[Collected data]
#####

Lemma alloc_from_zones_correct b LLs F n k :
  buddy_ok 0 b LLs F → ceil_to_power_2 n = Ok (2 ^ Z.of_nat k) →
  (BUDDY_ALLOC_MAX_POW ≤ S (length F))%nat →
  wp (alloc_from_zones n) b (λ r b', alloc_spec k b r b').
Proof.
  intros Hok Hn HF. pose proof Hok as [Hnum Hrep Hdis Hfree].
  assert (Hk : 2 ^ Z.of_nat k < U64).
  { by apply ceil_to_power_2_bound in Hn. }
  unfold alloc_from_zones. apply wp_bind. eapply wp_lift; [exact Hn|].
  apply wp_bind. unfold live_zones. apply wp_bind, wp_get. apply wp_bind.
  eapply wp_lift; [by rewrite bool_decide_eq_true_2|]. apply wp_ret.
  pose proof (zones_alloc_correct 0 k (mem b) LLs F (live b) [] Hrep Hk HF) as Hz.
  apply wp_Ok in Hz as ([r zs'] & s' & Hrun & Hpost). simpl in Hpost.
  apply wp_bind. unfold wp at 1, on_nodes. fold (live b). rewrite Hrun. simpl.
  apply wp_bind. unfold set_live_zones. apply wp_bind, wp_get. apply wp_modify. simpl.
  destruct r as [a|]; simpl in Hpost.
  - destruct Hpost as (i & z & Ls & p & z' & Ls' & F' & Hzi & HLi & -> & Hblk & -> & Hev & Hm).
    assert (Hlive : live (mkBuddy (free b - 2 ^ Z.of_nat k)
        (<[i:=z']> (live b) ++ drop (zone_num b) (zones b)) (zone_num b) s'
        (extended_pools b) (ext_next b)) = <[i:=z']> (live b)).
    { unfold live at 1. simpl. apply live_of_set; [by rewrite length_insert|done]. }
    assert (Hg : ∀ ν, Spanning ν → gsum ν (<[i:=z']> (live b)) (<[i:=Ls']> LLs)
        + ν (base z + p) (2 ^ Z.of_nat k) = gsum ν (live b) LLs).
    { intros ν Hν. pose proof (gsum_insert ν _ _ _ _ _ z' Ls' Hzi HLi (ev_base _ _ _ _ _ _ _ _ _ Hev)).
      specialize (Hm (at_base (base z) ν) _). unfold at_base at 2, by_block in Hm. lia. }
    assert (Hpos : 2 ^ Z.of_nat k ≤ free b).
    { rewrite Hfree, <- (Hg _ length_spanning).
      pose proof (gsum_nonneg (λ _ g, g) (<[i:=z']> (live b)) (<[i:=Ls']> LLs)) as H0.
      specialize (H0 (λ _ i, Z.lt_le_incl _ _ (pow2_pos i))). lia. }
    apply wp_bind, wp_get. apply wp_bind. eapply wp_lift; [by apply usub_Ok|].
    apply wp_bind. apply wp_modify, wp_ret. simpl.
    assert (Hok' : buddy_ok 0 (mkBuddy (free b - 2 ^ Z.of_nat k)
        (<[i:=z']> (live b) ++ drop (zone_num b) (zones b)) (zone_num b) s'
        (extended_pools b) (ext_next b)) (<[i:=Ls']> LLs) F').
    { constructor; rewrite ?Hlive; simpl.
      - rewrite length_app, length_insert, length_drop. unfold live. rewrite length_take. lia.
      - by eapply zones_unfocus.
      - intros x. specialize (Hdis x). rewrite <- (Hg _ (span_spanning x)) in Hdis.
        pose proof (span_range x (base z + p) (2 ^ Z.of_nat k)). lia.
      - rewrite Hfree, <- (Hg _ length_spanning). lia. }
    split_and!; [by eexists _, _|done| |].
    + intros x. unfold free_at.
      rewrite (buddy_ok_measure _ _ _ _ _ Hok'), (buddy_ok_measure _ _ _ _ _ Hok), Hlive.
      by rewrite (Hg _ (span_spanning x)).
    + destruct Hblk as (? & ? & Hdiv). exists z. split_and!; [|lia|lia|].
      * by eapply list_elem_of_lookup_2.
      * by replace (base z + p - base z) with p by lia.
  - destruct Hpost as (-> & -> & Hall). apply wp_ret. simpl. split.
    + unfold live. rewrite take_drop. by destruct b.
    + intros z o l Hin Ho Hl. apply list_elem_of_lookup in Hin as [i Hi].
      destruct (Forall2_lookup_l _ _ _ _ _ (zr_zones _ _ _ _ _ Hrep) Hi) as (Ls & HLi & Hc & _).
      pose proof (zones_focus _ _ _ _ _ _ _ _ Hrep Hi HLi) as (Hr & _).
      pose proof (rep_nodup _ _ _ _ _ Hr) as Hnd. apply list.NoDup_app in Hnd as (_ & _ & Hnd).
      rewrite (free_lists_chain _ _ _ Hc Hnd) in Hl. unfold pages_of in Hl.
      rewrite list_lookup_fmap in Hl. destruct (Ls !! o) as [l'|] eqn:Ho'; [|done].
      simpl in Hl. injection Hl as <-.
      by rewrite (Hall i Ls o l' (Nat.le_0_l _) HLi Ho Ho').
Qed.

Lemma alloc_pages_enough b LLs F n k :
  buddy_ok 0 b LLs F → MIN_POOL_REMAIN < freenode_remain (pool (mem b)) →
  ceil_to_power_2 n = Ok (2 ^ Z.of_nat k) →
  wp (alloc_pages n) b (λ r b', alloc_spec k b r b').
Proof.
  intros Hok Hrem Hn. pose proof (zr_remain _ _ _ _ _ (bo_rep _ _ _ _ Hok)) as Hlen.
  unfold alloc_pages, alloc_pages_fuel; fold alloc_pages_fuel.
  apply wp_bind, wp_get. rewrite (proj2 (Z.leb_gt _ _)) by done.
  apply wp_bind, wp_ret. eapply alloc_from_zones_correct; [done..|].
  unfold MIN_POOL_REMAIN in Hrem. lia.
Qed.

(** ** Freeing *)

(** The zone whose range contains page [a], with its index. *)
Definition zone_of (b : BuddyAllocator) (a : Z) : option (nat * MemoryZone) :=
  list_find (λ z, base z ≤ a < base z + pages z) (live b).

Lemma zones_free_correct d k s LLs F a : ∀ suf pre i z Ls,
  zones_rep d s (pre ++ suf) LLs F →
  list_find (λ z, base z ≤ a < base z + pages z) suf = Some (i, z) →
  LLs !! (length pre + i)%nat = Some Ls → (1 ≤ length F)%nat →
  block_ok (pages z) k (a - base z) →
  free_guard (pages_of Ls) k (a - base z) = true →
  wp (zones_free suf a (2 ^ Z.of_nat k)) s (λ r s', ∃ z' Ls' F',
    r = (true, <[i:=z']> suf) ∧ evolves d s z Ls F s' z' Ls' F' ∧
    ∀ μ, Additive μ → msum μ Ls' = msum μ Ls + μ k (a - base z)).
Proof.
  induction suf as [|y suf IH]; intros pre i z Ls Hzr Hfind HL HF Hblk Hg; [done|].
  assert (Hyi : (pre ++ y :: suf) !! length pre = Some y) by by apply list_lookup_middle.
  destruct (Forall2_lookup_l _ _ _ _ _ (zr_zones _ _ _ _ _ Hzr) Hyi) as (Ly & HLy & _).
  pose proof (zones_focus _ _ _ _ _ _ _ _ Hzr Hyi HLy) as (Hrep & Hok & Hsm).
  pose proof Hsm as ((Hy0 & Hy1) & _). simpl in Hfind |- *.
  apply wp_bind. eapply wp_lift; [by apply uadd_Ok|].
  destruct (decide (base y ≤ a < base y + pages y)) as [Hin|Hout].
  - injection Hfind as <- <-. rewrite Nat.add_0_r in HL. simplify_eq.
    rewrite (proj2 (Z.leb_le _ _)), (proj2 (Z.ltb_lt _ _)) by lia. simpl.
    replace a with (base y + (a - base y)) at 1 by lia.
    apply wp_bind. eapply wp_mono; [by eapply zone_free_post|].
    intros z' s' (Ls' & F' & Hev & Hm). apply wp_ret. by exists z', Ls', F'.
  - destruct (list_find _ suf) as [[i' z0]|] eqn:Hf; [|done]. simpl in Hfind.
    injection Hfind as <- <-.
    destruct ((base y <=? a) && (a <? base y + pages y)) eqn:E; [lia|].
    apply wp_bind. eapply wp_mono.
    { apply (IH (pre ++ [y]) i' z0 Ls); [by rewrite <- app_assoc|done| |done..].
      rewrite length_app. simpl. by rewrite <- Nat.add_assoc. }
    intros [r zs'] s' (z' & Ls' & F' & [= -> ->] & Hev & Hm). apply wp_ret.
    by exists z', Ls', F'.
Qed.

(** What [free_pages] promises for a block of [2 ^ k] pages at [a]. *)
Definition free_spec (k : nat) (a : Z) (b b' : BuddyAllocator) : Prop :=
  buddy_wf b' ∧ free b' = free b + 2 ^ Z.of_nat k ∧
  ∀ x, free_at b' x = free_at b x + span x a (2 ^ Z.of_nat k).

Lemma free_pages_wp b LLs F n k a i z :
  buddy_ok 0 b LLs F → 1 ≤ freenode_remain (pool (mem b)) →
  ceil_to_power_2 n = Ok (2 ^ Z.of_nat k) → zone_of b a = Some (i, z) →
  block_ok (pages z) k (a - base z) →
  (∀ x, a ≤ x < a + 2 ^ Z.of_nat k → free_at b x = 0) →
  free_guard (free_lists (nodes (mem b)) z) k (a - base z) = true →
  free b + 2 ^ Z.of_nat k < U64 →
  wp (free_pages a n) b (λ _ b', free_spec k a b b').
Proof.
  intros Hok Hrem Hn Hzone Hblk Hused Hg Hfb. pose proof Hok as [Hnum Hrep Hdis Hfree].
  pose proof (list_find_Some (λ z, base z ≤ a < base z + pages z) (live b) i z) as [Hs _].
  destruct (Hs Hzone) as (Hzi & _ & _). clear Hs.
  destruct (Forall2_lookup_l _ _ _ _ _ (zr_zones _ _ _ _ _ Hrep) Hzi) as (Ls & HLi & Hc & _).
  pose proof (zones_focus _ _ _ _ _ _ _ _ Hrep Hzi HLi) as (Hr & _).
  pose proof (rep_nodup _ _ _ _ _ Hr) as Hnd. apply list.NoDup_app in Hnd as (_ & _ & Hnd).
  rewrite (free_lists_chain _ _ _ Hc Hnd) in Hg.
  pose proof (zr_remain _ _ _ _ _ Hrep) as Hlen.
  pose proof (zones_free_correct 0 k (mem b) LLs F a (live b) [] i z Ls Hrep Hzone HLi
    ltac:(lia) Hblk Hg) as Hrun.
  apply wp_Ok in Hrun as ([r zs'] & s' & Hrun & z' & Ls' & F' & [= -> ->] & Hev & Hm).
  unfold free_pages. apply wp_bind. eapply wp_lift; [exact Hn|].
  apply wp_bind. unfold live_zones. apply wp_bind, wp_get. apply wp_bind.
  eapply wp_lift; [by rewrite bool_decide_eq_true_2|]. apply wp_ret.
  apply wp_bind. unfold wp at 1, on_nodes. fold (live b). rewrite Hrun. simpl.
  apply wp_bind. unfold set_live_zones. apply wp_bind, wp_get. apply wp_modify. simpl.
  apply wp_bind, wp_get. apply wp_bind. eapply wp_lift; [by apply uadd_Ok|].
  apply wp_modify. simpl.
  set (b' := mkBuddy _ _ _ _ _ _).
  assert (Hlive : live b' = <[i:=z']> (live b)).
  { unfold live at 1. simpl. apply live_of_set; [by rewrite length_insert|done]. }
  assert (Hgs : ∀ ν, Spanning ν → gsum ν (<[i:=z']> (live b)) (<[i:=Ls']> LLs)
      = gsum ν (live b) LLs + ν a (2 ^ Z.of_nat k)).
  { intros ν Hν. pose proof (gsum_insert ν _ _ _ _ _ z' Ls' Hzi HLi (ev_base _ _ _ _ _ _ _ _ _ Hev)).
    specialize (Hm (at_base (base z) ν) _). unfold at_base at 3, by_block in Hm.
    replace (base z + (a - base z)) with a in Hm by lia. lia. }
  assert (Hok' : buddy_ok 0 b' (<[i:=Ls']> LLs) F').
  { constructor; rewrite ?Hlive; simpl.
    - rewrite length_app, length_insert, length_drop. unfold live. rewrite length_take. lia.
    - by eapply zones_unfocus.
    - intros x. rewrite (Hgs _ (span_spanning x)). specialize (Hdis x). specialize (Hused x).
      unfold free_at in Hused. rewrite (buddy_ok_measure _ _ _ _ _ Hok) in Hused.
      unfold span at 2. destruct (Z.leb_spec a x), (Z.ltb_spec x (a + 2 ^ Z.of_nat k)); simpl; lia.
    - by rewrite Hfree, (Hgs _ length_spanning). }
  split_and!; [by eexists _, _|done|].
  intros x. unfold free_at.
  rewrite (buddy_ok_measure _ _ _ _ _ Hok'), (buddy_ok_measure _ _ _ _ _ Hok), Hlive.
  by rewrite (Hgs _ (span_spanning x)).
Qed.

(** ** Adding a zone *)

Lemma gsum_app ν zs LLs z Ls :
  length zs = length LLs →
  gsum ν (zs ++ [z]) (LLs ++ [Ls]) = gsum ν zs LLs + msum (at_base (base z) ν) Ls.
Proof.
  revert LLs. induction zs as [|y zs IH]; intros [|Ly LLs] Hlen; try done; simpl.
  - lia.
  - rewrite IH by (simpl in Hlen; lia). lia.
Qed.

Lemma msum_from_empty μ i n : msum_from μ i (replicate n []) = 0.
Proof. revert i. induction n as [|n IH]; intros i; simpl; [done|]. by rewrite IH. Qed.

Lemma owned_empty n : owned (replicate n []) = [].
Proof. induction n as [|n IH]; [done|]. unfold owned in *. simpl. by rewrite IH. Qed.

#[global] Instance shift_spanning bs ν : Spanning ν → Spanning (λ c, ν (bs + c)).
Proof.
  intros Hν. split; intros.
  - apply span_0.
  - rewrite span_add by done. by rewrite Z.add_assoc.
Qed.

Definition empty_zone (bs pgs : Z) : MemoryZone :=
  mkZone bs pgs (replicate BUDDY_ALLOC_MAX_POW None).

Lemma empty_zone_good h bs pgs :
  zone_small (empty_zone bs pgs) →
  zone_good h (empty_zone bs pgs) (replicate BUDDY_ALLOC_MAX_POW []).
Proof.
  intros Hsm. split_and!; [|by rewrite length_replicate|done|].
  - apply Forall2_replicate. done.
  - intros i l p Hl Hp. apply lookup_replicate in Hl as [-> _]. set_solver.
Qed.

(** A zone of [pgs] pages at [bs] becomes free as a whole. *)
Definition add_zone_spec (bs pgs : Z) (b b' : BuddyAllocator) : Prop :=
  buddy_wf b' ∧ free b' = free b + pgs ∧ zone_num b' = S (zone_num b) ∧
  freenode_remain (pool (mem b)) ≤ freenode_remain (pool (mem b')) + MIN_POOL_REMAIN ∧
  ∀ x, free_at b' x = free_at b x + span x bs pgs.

#####

- Your assignment
Copy the lines from the entries above in which the word "Hfind" appears.

- Exercise answer
  induction suf as [|y suf IH]; intros pre i z Ls Hzr Hfind HL HF Hblk Hg; [done|].
  pose proof Hsm as ((Hy0 & Hy1) & _). simpl in Hfind |- *.
  - injection Hfind as <- <-. rewrite Nat.add_0_r in HL. simplify_eq.
  - destruct (list_find _ suf) as [[i' z0]|] eqn:Hf; [|done]. simpl in Hfind.
    injection Hfind as <- <-.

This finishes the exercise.